Saved data entries
• • • • •

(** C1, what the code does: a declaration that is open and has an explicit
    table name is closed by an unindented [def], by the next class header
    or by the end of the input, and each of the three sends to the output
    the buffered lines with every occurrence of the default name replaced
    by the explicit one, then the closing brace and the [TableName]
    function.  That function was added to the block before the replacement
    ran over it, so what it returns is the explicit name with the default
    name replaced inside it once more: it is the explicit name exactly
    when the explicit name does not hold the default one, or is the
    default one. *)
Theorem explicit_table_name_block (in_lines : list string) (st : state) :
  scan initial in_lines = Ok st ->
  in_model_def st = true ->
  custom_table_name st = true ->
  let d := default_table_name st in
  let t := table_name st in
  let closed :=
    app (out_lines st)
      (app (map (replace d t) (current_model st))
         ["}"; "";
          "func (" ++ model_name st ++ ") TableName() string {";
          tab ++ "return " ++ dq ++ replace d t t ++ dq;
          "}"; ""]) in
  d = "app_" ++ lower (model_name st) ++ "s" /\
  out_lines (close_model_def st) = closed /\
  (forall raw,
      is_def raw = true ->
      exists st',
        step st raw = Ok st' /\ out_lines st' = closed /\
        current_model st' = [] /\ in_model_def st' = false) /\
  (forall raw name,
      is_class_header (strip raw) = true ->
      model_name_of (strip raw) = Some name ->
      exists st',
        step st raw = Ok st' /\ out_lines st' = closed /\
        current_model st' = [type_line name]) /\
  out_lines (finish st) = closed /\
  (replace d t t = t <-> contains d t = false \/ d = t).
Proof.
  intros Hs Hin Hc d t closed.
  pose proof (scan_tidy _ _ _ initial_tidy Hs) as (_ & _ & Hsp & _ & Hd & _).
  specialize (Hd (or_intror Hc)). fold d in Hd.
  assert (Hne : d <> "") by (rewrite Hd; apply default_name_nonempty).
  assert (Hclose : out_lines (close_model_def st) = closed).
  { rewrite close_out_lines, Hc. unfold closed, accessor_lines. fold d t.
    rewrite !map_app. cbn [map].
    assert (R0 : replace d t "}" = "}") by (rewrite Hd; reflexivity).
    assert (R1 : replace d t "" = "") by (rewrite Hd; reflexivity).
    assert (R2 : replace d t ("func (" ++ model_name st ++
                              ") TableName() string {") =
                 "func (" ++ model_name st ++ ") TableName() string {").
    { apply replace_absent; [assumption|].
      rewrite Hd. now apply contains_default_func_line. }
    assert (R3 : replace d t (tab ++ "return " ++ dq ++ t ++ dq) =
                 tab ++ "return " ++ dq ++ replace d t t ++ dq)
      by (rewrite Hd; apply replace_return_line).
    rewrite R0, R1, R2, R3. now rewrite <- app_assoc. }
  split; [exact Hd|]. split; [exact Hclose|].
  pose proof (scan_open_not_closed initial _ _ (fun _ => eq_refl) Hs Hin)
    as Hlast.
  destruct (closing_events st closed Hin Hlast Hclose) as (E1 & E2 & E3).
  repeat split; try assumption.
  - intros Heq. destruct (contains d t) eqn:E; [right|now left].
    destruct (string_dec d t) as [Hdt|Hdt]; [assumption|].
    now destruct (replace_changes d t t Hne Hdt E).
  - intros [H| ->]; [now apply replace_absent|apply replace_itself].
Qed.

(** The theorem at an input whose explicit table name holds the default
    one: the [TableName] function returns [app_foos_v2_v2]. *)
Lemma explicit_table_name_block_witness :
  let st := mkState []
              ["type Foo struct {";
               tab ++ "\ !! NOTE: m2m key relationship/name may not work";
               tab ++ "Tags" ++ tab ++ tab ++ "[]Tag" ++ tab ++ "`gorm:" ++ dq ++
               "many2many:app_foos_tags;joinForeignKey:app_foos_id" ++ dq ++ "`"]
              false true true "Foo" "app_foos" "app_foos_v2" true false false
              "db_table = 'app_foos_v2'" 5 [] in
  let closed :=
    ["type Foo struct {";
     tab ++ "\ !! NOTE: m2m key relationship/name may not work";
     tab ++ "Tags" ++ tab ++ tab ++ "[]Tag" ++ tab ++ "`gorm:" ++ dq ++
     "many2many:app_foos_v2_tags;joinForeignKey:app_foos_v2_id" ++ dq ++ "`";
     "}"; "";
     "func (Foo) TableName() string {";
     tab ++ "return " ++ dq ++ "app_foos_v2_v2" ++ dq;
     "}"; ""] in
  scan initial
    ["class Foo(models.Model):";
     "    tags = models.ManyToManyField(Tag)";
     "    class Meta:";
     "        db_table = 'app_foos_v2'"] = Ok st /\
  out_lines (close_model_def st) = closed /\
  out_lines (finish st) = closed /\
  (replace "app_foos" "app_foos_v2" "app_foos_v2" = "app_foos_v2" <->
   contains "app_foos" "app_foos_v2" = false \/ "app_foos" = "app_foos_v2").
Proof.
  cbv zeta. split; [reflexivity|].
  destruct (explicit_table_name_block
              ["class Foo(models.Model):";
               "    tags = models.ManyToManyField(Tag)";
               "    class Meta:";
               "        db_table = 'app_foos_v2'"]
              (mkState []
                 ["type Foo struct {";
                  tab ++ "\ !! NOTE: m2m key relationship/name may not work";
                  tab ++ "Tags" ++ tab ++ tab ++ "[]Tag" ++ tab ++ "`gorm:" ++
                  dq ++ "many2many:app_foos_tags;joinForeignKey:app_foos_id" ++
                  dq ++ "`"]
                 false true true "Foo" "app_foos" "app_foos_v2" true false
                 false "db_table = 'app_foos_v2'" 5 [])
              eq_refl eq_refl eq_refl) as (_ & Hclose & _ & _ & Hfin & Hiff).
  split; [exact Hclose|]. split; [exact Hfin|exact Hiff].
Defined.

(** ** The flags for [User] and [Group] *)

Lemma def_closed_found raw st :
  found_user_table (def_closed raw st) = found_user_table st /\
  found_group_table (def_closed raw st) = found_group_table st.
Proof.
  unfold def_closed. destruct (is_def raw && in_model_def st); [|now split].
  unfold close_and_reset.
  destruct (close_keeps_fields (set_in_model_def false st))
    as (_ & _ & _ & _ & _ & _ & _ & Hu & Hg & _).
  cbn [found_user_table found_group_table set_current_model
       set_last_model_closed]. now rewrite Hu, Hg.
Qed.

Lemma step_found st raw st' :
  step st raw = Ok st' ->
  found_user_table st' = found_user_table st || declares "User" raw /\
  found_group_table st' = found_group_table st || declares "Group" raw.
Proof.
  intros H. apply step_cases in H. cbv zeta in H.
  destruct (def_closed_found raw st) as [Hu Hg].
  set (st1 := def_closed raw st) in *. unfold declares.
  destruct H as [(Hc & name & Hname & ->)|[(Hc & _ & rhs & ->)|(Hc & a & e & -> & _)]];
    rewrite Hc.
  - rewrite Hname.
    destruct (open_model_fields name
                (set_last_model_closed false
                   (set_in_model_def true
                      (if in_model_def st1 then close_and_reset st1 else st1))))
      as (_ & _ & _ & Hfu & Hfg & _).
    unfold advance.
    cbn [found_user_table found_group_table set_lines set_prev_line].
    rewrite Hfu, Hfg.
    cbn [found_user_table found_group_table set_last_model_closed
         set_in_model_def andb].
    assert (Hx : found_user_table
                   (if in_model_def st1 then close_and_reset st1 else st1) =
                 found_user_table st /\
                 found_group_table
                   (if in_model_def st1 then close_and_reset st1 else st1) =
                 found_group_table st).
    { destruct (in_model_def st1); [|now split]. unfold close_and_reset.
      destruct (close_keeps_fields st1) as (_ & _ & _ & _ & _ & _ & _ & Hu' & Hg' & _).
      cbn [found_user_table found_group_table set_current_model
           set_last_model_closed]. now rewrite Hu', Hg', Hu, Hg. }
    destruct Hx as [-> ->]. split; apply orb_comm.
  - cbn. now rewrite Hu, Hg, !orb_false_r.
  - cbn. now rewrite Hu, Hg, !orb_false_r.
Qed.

• • • • •

With the entries above as the source, set down exactly the lines from the one holding "(set_in_model_def true" through the last line, both ends included.

                   (set_in_model_def true
                      (if in_model_def st1 then close_and_reset st1 else st1))))
      as (_ & _ & _ & Hfu & Hfg & _).
    unfold advance.
    cbn [found_user_table found_group_table set_lines set_prev_line].
    rewrite Hfu, Hfg.
    cbn [found_user_table found_group_table set_last_model_closed
         set_in_model_def andb].
    assert (Hx : found_user_table
                   (if in_model_def st1 then close_and_reset st1 else st1) =
                 found_user_table st /\
                 found_group_table
                   (if in_model_def st1 then close_and_reset st1 else st1) =
                 found_group_table st).
    { destruct (in_model_def st1); [|now split]. unfold close_and_reset.
      destruct (close_keeps_fields st1) as (_ & _ & _ & _ & _ & _ & _ & Hu' & Hg' & _).
      cbn [found_user_table found_group_table set_current_model
           set_last_model_closed]. now rewrite Hu', Hg', Hu, Hg. }
    destruct Hx as [-> ->]. split; apply orb_comm.
  - cbn. now rewrite Hu, Hg, !orb_false_r.
  - cbn. now rewrite Hu, Hg, !orb_false_r.
Qed.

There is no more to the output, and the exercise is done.